- Desalination technologies
- Thermal vapor recompression
- Multiple effect distillation (MED)
- Mechanical vapor compression (MVC)
- Other alternatives
Before the emergence and industrialization of reverse osmosis membranes in the mid-1960s, water was desalinated to make it potable exclusively by using evaporation equipment that consumed a significant amount of energy.
Currently, there are small desalination plants evaporating seawater or brackish well water.These plants consume small amounts of electrical energy, which can be obtained by windmills, solar panels or other renewable electrical energy sources.
The technologies used today in water desalination processes can be classified according to the following main criteria:
- Phase change (in the water to be treated).
- Type of energy involved.
- Process employed.
According to these criteria, the main associated technologies can then be divided as follows:
This article focuses on current technologies based on Evaporation processes that are suitable for water desalination.
Thermal Vapor Compression (TCV)
This is one of the two technologies used This consists of obtaining distilled water by the same process as multiple effect distillation, but by using a different source of thermal energy.
These are thermal compressors (or thermocompressors), which consume medium pressure steam from electricity generation plants (if it is a dual plant, it is process vapor obtained expressly for this purpose).
They take part of the vapor produced in the last stage at very low pressure, compress it and obtain an intermediate vapor pressure comparable with the previous ones suitable to contribute to the 1st stage, which is the only one consuming energy in the process.
The yield from this type of plant is similar to those from multiple effect distillation (MED) plants; however, their desalination capacity can be much greater by allowing greater adaptability for the input from steam production plants.
They are often considered to be the same process, but here they will be treated individually as the energy from the plant is consumed by different equipment.
Multiple effect distillation (MED)
In MED processes, the water to be treated passes through a set of evaporators in series.
The steam from one cell is used to evaporate the water in the following, while the primary energy input is to the first stage.
These are intermediate size plants and are especially indicated when they can be combined using residual heat from turbine or cogeneration installations, for example.
Multi-stage flash distillation (MSF)
The water to be desalinated is heated at low pressure, which causes sudden, irreversible evaporation.
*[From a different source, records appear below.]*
Lemma format_spec s :
  log_wf s → wp (format_msg (Some me) fmt args) (λ n s', same_but_buf s s' ∧
    match fits (vformat fmt args) with Some _ => 0 ≤ n ∧ formatted s' (Some n) | None => n = -1 end) s.
Proof.
  intros Hwf. unfold format_msg, get_log_msg_buf. wp_steps. cbn beta iota.
  set (buf := default _ _).
  assert (Hb : buf_ok buf).
  { unfold buf. destruct (_ !! me) as [b|] eqn:E; [by eapply lw_bufs|done]. }
  pose proof (vfmt_spec (vformat fmt args) buf Hb) as Hv. unfold wp in Hv.
  destruct (bio_vfmt _ buf) as [[n b']|e] eqn:E; [|by destruct e]. destruct Hv as [Hb' Hv].
  wp_steps. split.
  - exists b'. split; [done|]. cbn. unfold set_log_msg_bufs. cbn. by rewrite insert_insert_eq.
  - destruct (fits (vformat fmt args)) as [out|] eqn:Ef; [|by destruct Hv].
    destruct Hv as [-> Hh]. split; [apply zlen_nonneg|]. exists out, b'. cbn. by rewrite lookup_insert_eq.
Qed.

Lemma mapM_some (l : list Z) : mapM id (Some <$> l) = Some l.
Proof. induction l as [|x l IH]; [done|]. cbn. by rewrite IH. Qed.

Lemma copy_run s out b :
  log_msg_bufs s !! me = Some b → holds b out → copy_msg (Some me) (zlen out) s = Ok (out, s).
Proof.
  intros Hb (cells & rest & Hp & Hc). unfold copy_msg, need, mbind, st_bind, get, mret, st_ret.
  cbn beta iota. rewrite Hb. cbn beta iota. rewrite Hp. cbn beta iota.
  replace (Z.to_nat (zlen out + 1)) with (length (Some <$> out ++ [0]))
    by (rewrite length_fmap, length_app; unfold zlen; cbn; lia).
  rewrite Hc, take_app_length, mapM_some. cbn beta iota.
  rewrite zlen_app, Z.eqb_refl. unfold zlen. rewrite Nat2Z.id. by rewrite take_app_length.
Qed.

(** ** The loop over the loggers *)

Lemma next_in_app p done todo :
  NoDup (done ++ p :: todo) → next_in (done ++ p :: todo) p = head todo.
Proof.
  induction done as [|q done IH]; cbn; intros Hnd.
  - by rewrite decide_True.
  - apply NoDup_cons in Hnd as [Hq Hnd]. rewrite decide_False; [by apply IH|].
    intros ->. apply Hq, elem_of_app. right. by left.
Qed.

(** What a logger gets of the message. *)
Definition due (x : bio_logger_impl_t) (out : cstring) : list bio_log_service_msg_t :=
  if li_min_level x <=? lc_level ctx then [mk_log_msg ctx (Some out)] else [].

(** The services of the loggers [todo] got the message. *)
Definition delivered (todo : list positive) (s s' : log_state) : Prop :=
  ∀ p x v, p ∈ loggers s → impls s !! p = Some x → services s !! li_service x = Some v →
    ∃ v', services s' !! li_service x = Some v' ∧
      match fits (vformat fmt args) with
      | Some out => gains v v' (if decide (p ∈ todo) then due x out else [])
      | None => v' = v
      end.

Definition log_post (todo : list positive) (s s' : log_state) : Prop :=
  log_wf s' ∧ loggers s' = loggers s ∧ impls s' = impls s ∧ delivered todo s s'.

Lemma log_post_skip p x todo s s' :
  impls s !! p = Some x →
  p ∉ todo → lc_level ctx < li_min_level x →
  log_post todo s s' → log_post (p :: todo) s s'.
Proof.
  intros Hx Hp Hlt (Hwf & Hl & Hi & Hd). split_and!; [done|congruence..|].
  intros q y v Hq Hy Hv. destruct (Hd q y v) as (v' & Hv' & Hg); [done..|].
  exists v'. split; [done|]. destruct (fits (vformat fmt args)) as [out|]; [|done].
  destruct (decide (q = p)) as [->|Hne].
  - simplify_eq. rewrite decide_False in Hg by done. rewrite decide_True by by left.
    unfold due. rewrite (proj2 (Z.leb_gt _ _)) by lia. done.
  - destruct (decide (q ∈ todo)) as [Hin|Hin]; [rewrite decide_True by by right|rewrite decide_False by
      by rewrite not_elem_of_cons]; done.
Qed.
This process is repeated in successive stages where the pressure decreases according to different conditions.
It is suitable for waters of a high salinity or those of a higher temperature and greater pollution. The major disadvantage of MSF plants is the high-energy consumption.
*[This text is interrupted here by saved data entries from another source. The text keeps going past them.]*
(** ** Removing loggers *)

(** The logger [p] with its handle and its service. *)
Definition logger_at (s : log_state) (p : positive) (x : bio_logger_impl_t) (v : log_service) : Prop :=
  p ∈ loggers s ∧ impls s !! p = Some x ∧ services s !! li_service x = Some v ∧
  live (lg_table s) !! li_handle x = Some (BIO_LOGGER_HANDLE, Some p).

(** No logger is being removed. *)
Definition all_live (s : log_state) : Prop := ∀ p, p ∈ loggers s → ∃ x v, logger_at s p x v.

(** The state after the removal of a logger. *)
Definition removed (p : positive) (x : bio_logger_impl_t) (s s' : log_state) : Prop :=
  loggers s' = filter (.≠ p) (loggers s) ∧ impls s' = delete p (impls s) ∧
  services s' = alter (push end_msg) (li_service x) (services s) ∧
  live (lg_table s') = delete (li_handle x) (live (lg_table s)).

Lemma removed_wf p x v s s' :
  log_wf s → logger_at s p x v → removed p x s s' → wf (lg_table s') →
  ls_state v ≠ Dead → zlen (ls_queue v) < LOG_CAPACITY →
  lg_next s' = lg_next s → log_msg_bufs s' = log_msg_bufs s → log_prefix_len s' = log_prefix_len s →
  current_filename s' = current_filename s → log_wf s'.
Proof.
  intros Hwf (Hp & Hx & Hv & Hh) (El & Ei & Es & Et) Ht Hd Hroom En Eb Ep Ec. destruct Hwf as [Htab Hhan Hnodup Hlog Hdist Hnext Hserv Hbufs Hpre].
  split; rewrite ?El, ?Ei, ?Es, ?Et, ?En, ?Eb, ?Ep, ?Ec; try done.
  - intros h o [Hne Hl]%lookup_delete_Some. destruct (Hhan h o Hl) as (q & y & -> & Hq & Hy & Hyh).
    exists q, y. assert (q ≠ p) by (intros ->; congruence).
    split_and!; [done|by apply list_elem_of_filter|by rewrite lookup_delete_ne|done].
  - by apply NoDup_filter.
  - intros q [Hne Hq]%list_elem_of_filter. destruct (Hlog q Hq) as (y & w & Hy & Hw & Hr).
    exists y, w. split_and!; [by rewrite lookup_delete_ne| |done].
    rewrite lookup_alter_ne; [done|]. intros E. apply Hne. by eapply eq_sym, Hdist.
  - intros q r y z [_ Hy]%lookup_delete_Some [_ Hz]%lookup_delete_Some. by eapply Hdist.
  - destruct Hnext as (H1 & H2 & H3). split_and!.
    + intros q [y [_ Hy]%lookup_delete_Some]. apply H1. by eexists.
    + intros j [w Hw]. apply H2. destruct (decide (li_service x = j)) as [<-|Hne]; [by eexists|].
      rewrite lookup_alter_ne in Hw by done. by eexists.
    + intros q y [_ Hy]%lookup_delete_Some. by eapply H3.
  - intros j w. destruct (decide (li_service x = j)) as [<-|Hne].
    + rewrite lookup_alter_eq, Hv. intros [= <-]. apply push_ok; [by eapply Hserv|done..].
    + rewrite lookup_alter_ne by done. apply Hserv.
Qed.

(** A logger whose mailbox has room is told to end at once. *)
Lemma remove_spec fuel s p x v :
  log_wf s → logger_at s p x v → zlen (ls_queue v) < LOG_CAPACITY →
  wp (bio_remove_logger (S fuel) None (li_handle x)) (λ _ s', log_wf s' ∧ removed p x s s') s.
Proof.
  intros Hwf Hat Hroom. pose proof Hat as (Hp & Hx & Hv & Hh).
  destruct (lw_loggers s Hwf p Hp) as (x' & v' & Hx' & Hv' & Hr & _). simplify_eq.
  unfold bio_remove_logger, log_close_handle. do 2 wp_step.
  eapply wp_mono; [apply close_spec; [apply Hwf|apply live_known; eauto]|].
  intros r t (Ht & _ & Hm). rewrite Hh, decide_True in Hm by done. destruct Hm as [-> Hl]. cbn beta iota.
  wp_step. unfold wp at 1. rewrite (notify_step _ _ _ _ _ x v) by (done || by eapply lw_services).
  rewrite (proj2 (Z.ltb_lt _ _)) by done. wp_steps. unfold free_logger, deref_logger. wp_steps.
  assert (Hrem : removed p x s (set_impls (delete p (impls s)) (set_loggers (filter (.≠ p) (loggers s))
    (sent (li_service x) end_msg (set_lg_table t s))))) by by split_and!.
  split; [by eapply removed_wf|done].
Qed.

Lemma removed_other p x v s s' q y w :
  log_wf s → logger_at s p x v → removed p x s s' → q ≠ p → logger_at s q y w → logger_at s' q y w.
Proof.
  intros Hwf (Hp & Hx & Hv & Hh) (El & Ei & Es & Et) Hne (Hq & Hy & Hw & Hk).
  split_and!; rewrite ?El, ?Ei, ?Es, ?Et.
  - by apply list_elem_of_filter.
  - by rewrite lookup_delete_ne.
  - rewrite lookup_alter_ne; [done|]. intros E. apply Hne. by eapply eq_sym, (lw_distinct s Hwf).
  - rewrite lookup_delete_ne; [done|]. intros E. rewrite E in Hh. congruence.
Qed.

(** ** The end of a service *)

(** The coroutine of a service is resumed [n] times. *)
Fixpoint run_service (n : nat) (i : positive) : st log_state unit :=
  match n with
  | O => mret tt
  | S n => _ ← bio_log_service_entry i; run_service n i
  end.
Currently, there are facilities where electrical energy generation from solar parks is combined with drinking water production from flash type evaporation plants.
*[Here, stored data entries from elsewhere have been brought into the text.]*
(* ===== verification/FileLogger.v ===== *)
(** The logger that writes to a file ([src/logging/file.c], [include/bio/logging/file.h]),
    over the files of Linux. *)
From stdpp Require Import strings.
From S2P Require Import Prelude HandleTable Error Io Cursor LinuxFile Format Logging.

(** ** Lines *)

(** [BIO_LOG_LEVEL_LABEL], [BIO_LOG_LEVEL_COLOR]: [None] is the null pointer at the end. *)
Definition BIO_LOG_LEVEL_LABEL : list (option cstring) :=
  [Some (text "TRACE"); Some (text "DEBUG"); Some (text "INFO "); Some (text "WARN ");
   Some (text "ERROR"); Some (text "FATAL"); None].
Definition BIO_LOG_LEVEL_COLOR : list (option cstring) :=
  [Some (text "[94m"); Some (text "[36m"); Some (text "[32m"); Some (text "[33m");
   Some (text "[31m"); Some (text "[35m"); None].

Definition BIO_LOG_TERM_CODE : Z := 27.
Definition BIO_LOG_TERM_RESET : cstring := text "[0m".

(** [bio_file_logger_options_t]. *)
Record bio_file_logger_options_t := mk_file_logger_options { fo_file : bio_handle_t; fo_with_colors : bool }.

(** [bio_file_logger_data_t]. *)
Record bio_file_logger_data_t := mk_file_logger_data {
  fd_options : bio_file_logger_options_t;
  fd_format_buf : bio_fmt_buf_t;
}.

Section file_logger.
Context {OS Sock : Type}.
Local Abbreviation io := (io_ctx OS bio_file_impl_t Sock).
Context (others : io → io) (kernel : request → OS → reply * OS) (strerror : Z → string).

(** The data of the loggers, and the state of input and output. *)
Record fl_state := mk_fl_state {
  fl_data : gmap positive bio_file_logger_data_t;
  fl_next : positive;
  fl_io : io;
}.

Definition set_fl_data (m : gmap positive bio_file_logger_data_t) (s : fl_state) : fl_state :=
  mk_fl_state m (fl_next s) (fl_io s).
Definition set_fl_next (n : positive) (s : fl_state) : fl_state := mk_fl_state (fl_data s) n (fl_io s).
Definition set_fl_io (i : io) (s : fl_state) : fl_state := mk_fl_state (fl_data s) (fl_next s) i.

Definition deref_data (p : positive) : st fl_state bio_file_logger_data_t :=
  s ← get; need Dangling (fl_data s !! p).
Definition store_data (p : positive) (x : bio_file_logger_data_t) : st fl_state unit :=
  modify (λ s, set_fl_data (<[p := x]> (fl_data s)) s).

(** [array[level]] as an argument for [%s]. *)
Definition level_string (array : list (option cstring)) (level : Z) : st fl_state cstring :=
  entry ← need OutOfBounds (zlookup array level);
  need NullDeref entry.

(** The arguments of [bio_fmt] with their format, in the four cases: with colors or not,
    and with the name of the coroutine, if it has one, or its handle. *)
Definition log_line (with_colors : bool) (coro_name : option cstring) (ctx : bio_log_ctx_t) (msg : cstring) :
    st fl_state cstring :=
  label ← (if with_colors then
             color ← level_string BIO_LOG_LEVEL_COLOR (lc_level ctx);
             label ← level_string BIO_LOG_LEVEL_LABEL (lc_level ctx);
             mret ([BIO_LOG_TERM_CODE] ++ color ++ label ++ [BIO_LOG_TERM_CODE] ++ BIO_LOG_TERM_RESET)
           else level_string BIO_LOG_LEVEL_LABEL (lc_level ctx));
  let who := match coro_name with
             | Some name => name
             | None => decimal (index (lc_coro ctx)) ++ text ":" ++ decimal (gen (lc_coro ctx))
             end in
  mret (text "[" ++ label ++ text "][" ++ lc_file ctx ++ text ":" ++ decimal (lc_line ctx) ++ text "]<" ++
        who ++ text ">: " ++ msg ++ [10]).

(** [bio_log_to_file]; [bio_get_coro_name] is an argument. *)
Definition bio_log_to_file (bio_get_coro_name : bio_handle_t → option cstring) (userdata : positive)
    (ctx : option bio_log_ctx_t) (msg : cstring) : st fl_state unit :=
  data ← deref_data userdata;
  match ctx with
  | Some ctx =>
      line ← log_line (fo_with_colors (fd_options data)) (bio_get_coro_name (lc_coro ctx)) ctx msg;
      match bio_vfmt (Some line) (fd_format_buf data) with
      | Ok (msg_len, buf) =>
          _ ← store_data userdata (mk_file_logger_data (fd_options data) buf);
          cells ← need NullDeref (ptr buf);
          bytes ← need Uninit (mapM id (take (Z.to_nat (u64 msg_len)) cells));
          _ ← (if zlen bytes =? u64 msg_len then mret tt else fail OutOfBounds);
          _ ← zoom fl_io set_fl_io (bio_fwrite_exactly others kernel strerror (fo_file (fd_options data)) bytes None);
          mret tt
      | Err e => fail e
      end
  | None => modify (λ s, set_fl_data (delete userdata (fl_data s)) s)
  end.

(** [bio_add_file_logger], with [bio_add_logger] and the address of [bio_log_to_file]. *)
Definition bio_add_file_logger (bio_add_logger : Z → bio_log_service_args_t → st fl_state bio_handle_t)
    (bio_log_to_file_fn : positive) (min_level : Z) (options : bio_file_logger_options_t) :
    st fl_state bio_handle_t :=
  s ← get;
  let logger_data := fl_next s in
  _ ← modify (set_fl_next (Pos.succ logger_data));
  _ ← store_data logger_data (mk_file_logger_data options (mk_fmt_buf None 0));
  bio_add_logger min_level (mk_log_args bio_log_to_file_fn logger_data).

(** ** What a logger writes *)

(** A call of the function of a logger: the names of the coroutines at that time, the
    context and the message. *)
Record log_call := mk_log_call {
  ca_names : bio_handle_t → option cstring;
  ca_ctx : bio_log_ctx_t;
  ca_msg : cstring;
}.

(** The calls for messages, and the last one. *)
Fixpoint log_calls (userdata : positive) (calls : list log_call) : st fl_state unit :=
  match calls with
  | [] => bio_log_to_file (λ _, None) userdata None []
  | c :: calls => _ ← bio_log_to_file (ca_names c) userdata (Some (ca_ctx c)) (ca_msg c); log_calls userdata calls
  end.

(** The labels of the levels. *)
Definition level_label (level : Z) : cstring := default [] (default None (zlookup BIO_LOG_LEVEL_LABEL level)).
Definition level_color (level : Z) : cstring := default [] (default None (zlookup BIO_LOG_LEVEL_COLOR level)).

(** The line for a call. *)
Definition line_of (with_colors : bool) (c : log_call) : cstring :=
  let ctx := ca_ctx c in
  text "[" ++ (if with_colors
               then [27] ++ level_color (lc_level ctx) ++ level_label (lc_level ctx) ++ [27] ++ text "[0m"
               else level_label (lc_level ctx)) ++
  text "][" ++ lc_file ctx ++ text ":" ++ decimal (lc_line ctx) ++ text "]<" ++
  default (decimal (index (lc_coro ctx)) ++ text ":" ++ decimal (gen (lc_coro ctx))) (ca_names c (lc_coro ctx)) ++
  text ">: " ++ ca_msg c ++ text (String (Ascii.ascii_of_nat 10) EmptyString).

Lemma level_string_spec array level x s (Q : cstring → fl_state → Prop) :
  zlookup array level = Some (Some x) → Q x s → wp (level_string array level) Q s.
Proof. intros Hx HQ. unfold level_string. wp_step. eapply wp_need; [exact Hx|]. by wp_steps. Qed.

Lemma levels level : 0 ≤ level ≤ 5 →
  zlookup BIO_LOG_LEVEL_LABEL level = Some (Some (level_label level)) ∧
  zlookup BIO_LOG_LEVEL_COLOR level = Some (Some (level_color level)).
Proof.
  intros H. assert (level = 0 ∨ level = 1 ∨ level = 2 ∨ level = 3 ∨ level = 4 ∨ level = 5) as Hl by lia.
  by destruct_or! Hl; subst.
Qed.

Lemma log_line_spec with_colors c s (Q : cstring → fl_state → Prop) :
  0 ≤ lc_level (ca_ctx c) ≤ 5 → Q (line_of with_colors c) s →
  wp (log_line with_colors (ca_names c (lc_coro (ca_ctx c))) (ca_ctx c) (ca_msg c)) Q s.
Proof.
  intros Hl HQ. destruct (levels _ Hl) as [H1 H2]. unfold log_line. wp_step. destruct with_colors.
  - wp_step. eapply level_string_spec; [done|]. wp_step. eapply level_string_spec; [done|]. wp_steps.
    unfold line_of in HQ. by destruct (ca_names c _).
  - eapply level_string_spec; [done|]. wp_steps. unfold line_of in HQ. by destruct (ca_names c _).
Qed.

Lemma mapM_some_app (l : list Z) rest : mapM id (take (length l) ((Some <$> l) ++ rest)) = Some l.
Proof.
  replace (length l) with (length (Some <$> l)) by apply length_fmap. rewrite take_app_length.
  induction l as [|x l IH]; [done|]. cbn. by rewrite IH.
Qed.

Section spec.
Context (contents : OS → Z → option (list Z)) (Hregular : regular_files kernel contents).
Context (h : bio_handle_t) (p : positive) (fd : Z).
Context (Hmine : ∀ l pos s, file_at contents h p fd l pos s → file_at contents h p fd l pos (others s)).
Context (userdata : positive) (with_colors : bool).

(** The logger has its data, and the file the contents [l] with the position [pos]. *)
Definition logger_ready (l : list Z) (pos : Z) (s : fl_state) : Prop :=
  (∃ buf, fl_data s !! userdata = Some (mk_file_logger_data (mk_file_logger_options h with_colors) buf) ∧ buf_ok buf) ∧
  file_at contents h p fd l pos (fl_io s).

(** The level is one of those that have a label, and the line is no longer than [int] has. *)
Definition call_ok (c : log_call) : Prop :=
  0 ≤ lc_level (ca_ctx c) ≤ 5 ∧ zlen (line_of with_colors c) ≤ INT_MAX.

Lemma log_one_spec l pos s c :
  logger_ready l pos s → call_ok c →
  wp (bio_log_to_file (ca_names c) userdata (Some (ca_ctx c)) (ca_msg c)) (λ _ s', ∃ done,
    done `prefix_of` line_of with_colors c ∧ (writes_succeed kernel → done = line_of with_colors c) ∧
    logger_ready (splice pos done l) (pos + zlen done) s') s.
Proof.
  intros [(buf & Hd & Hb) Hf] [Hl Hmax]. unfold bio_log_to_file, deref_data. wp_steps.
  apply log_line_spec; [done|]. cbn [fd_options fd_format_buf fo_with_colors fo_file].
  revert Hmax. generalize (line_of with_colors c). intros line Hmax.
  pose proof (vfmt_spec (Some line) buf Hb) as Hv. unfold wp in Hv.
  destruct (bio_vfmt _ buf) as [[n buf']|e] eqn:E; [|by destruct e].
  unfold fits in Hv. rewrite (proj2 (Z.leb_le _ _) Hmax) in Hv.
  destruct Hv as (Hb' & -> & cells & rest & Hp & Hc). pose proof (zlen_nonneg line).
  unfold store_data. do 2 wp_step. rewrite Hp. do 2 wp_step. wp_step.
  assert (Hu : u64 (zlen line) = zlen line) by (apply u64_small; unfold INT_MAX in Hmax; lia).
  rewrite Hu. replace (take (Z.to_nat (zlen line)) cells) with (take (length line) ((Some <$> line) ++ Some 0 :: rest)).
  2: { unfold zlen. rewrite Nat2Z.id, Hc, fmap_app, <- app_assoc. done. }
  eapply wp_need; [apply mapM_some_app|]. rewrite Z.eqb_refl. do 4 wp_step.
  assert (Hlen : zlen line < 2 ^ 64) by (unfold INT_MAX in Hmax; lia).
  eapply wp_mono; [eapply fwrite_exactly_spec; done|].
  intros [n e] s' (d & k & Hline & Hn & [_ Hf'] & Hor). wp_steps. exists d.
  split; [by exists k|]. split.
  - intros Hok. destruct Hor as [->|[_ Hno]]; [by rewrite app_nil_r in Hline|by destruct (Hno Hok)].
  - split; [|done]. exists buf'. cbn. by rewrite lookup_insert_eq.
Qed.

Lemma log_calls_spec calls l pos s :
  logger_ready l pos s → Forall call_ok calls →
  wp (log_calls userdata calls) (λ _ s', ∃ ds,
    Forall2 (λ d c, d `prefix_of` line_of with_colors c ∧ (writes_succeed kernel → d = line_of with_colors c)) ds calls ∧
    fl_data s' !! userdata = None ∧ file_at contents h p fd (splice pos (concat ds) l) (pos + zlen (concat ds)) (fl_io s')) s.
Proof.
  revert l pos s. induction calls as [|c calls IH]; intros l pos s Hr Hok; cbn [log_calls].
  - destruct Hr as [(buf & Hd & Hb) Hf]. unfold bio_log_to_file, deref_data. wp_steps. exists [].
    split; [constructor|]. cbn. rewrite lookup_delete_eq. split; [done|]. unfold zlen. cbn.
    rewrite Z.add_0_r. unfold splice. by rewrite decide_True.
  - apply Forall_cons in Hok as [Hc Hok]. wp_step. eapply wp_mono; [by apply log_one_spec|].
    intros _ s1 (d & Hpre & Hall & Hr1). eapply wp_mono; [by apply IH|].
    intros _ s' (ds & Hds & Hd & Hf). exists (d :: ds). split; [by constructor|]. split; [done|].
    pose proof (fa_pos _ _ _ _ _ _ _ (proj2 Hr)). cbn [concat].
    rewrite splice_app in Hf by lia. by rewrite zlen_app, Z.add_assoc.
Qed.

(** C39: A logger writes the lines of its messages to its file, in the order of its calls and
    where the file was: complete lines, if the operating system never refuses to write, and
    beginnings of lines otherwise, since nobody looks at errors. A line has the level, the
    place, the name or the handle of the coroutine, and the message. The last call frees
    what the logger has. *)
Theorem file_logger_writes_lines calls l pos s :
  logger_ready l pos s → Forall call_ok calls →
  wp (log_calls userdata calls) (λ _ s', fl_data s' !! userdata = None ∧ ∃ ds,
    file_at contents h p fd (splice pos (concat ds) l) (pos + zlen (concat ds)) (fl_io s') ∧
    Forall2 (λ d c, d `prefix_of` line_of with_colors c) ds calls ∧
    (writes_succeed kernel → ds = line_of with_colors <$> calls)) s.
Proof.
  intros Hr Hok. eapply wp_mono; [by apply log_calls_spec|]. intros _ s' (ds & Hds & Hd & Hf).
  split; [done|]. exists ds. split; [done|]. split.
  - eapply Forall2_impl; [done|]. by intros d c [? _].
  - intros Hw. clear -Hds Hw. induction Hds as [|d c ds calls [_ Hall] Hds IH]; [done|].
    cbn. f_equal; [by apply Hall|done].
Qed.
End spec.
End file_logger.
Mechanical vapor compression (MVC)
Vacuum evaporators using mechanical vapor compression (MVC) evaporate the liquid, in this case salt water, on one side of the exchange surface, and this is compressed sufficiently to condense on the other side and thus maintain the water distillation cycle; saving losses from the process and the elevation of the boiling temperature of the salt water with respect to pure.
These small devices are much more reliable and simple to operate than reverse osmosis equipment and are virtually maintenance-free, which makes them ideal for supplying fresh water to small population centers, remote areas or islands, for example.
The specific consumption of these facilities is lower than for other distillation processes, with the equivalent electrical consumption normally about 10 kWh/m3.
The biggest limitation of this type of technology is the maximum size of the volumetric compressors used. Its maximum capacity does not allow for high production of desalinated water.
Another way to obtain potable water from the sea or brackish sources is via vacuum water evaporators, which take advantage of the residual heat sources from cogeneration engine cooling circuits.
This increases the percentage energy recovery and reaches the minimum objectives to be able to charge energy premiums sold to the network.
Evaporation vs. filtration (osmosis) technologies
Currently there are small evaporation plants to desalinate brine or brackish water sources, which require small amounts of electrical energy that can be obtained from windmills, photovoltaic panels or other forms of renewable energy.
In evaporation processes for obtaining potable water from salt water, the energy consumption does not depend on the salinity of the water treated; thus, the more saline the input water is the more advantageous they are, from this point of view, with respect to reverse osmosis processes.
The membrane technique associated with reverse osmosis, and comparable from the energetic point of view with evaporation, is forced osmosis.
This process produces desalinated water using a semipermeable membrane and a solution of an easily separable compound; this significantly increases the osmotic pressure, which forces the flow through the membrane.
It is carried out at very low pressures and at room temperature, leading to very low energy consumption.
To conclude, evaporation technologies are very effective, regarding low energy consumption, in providing drinking water from salt water, irrespective of the input water salinity, and are comparable only with forced osmosis (a filtration technology), whose energy consumption is also very low.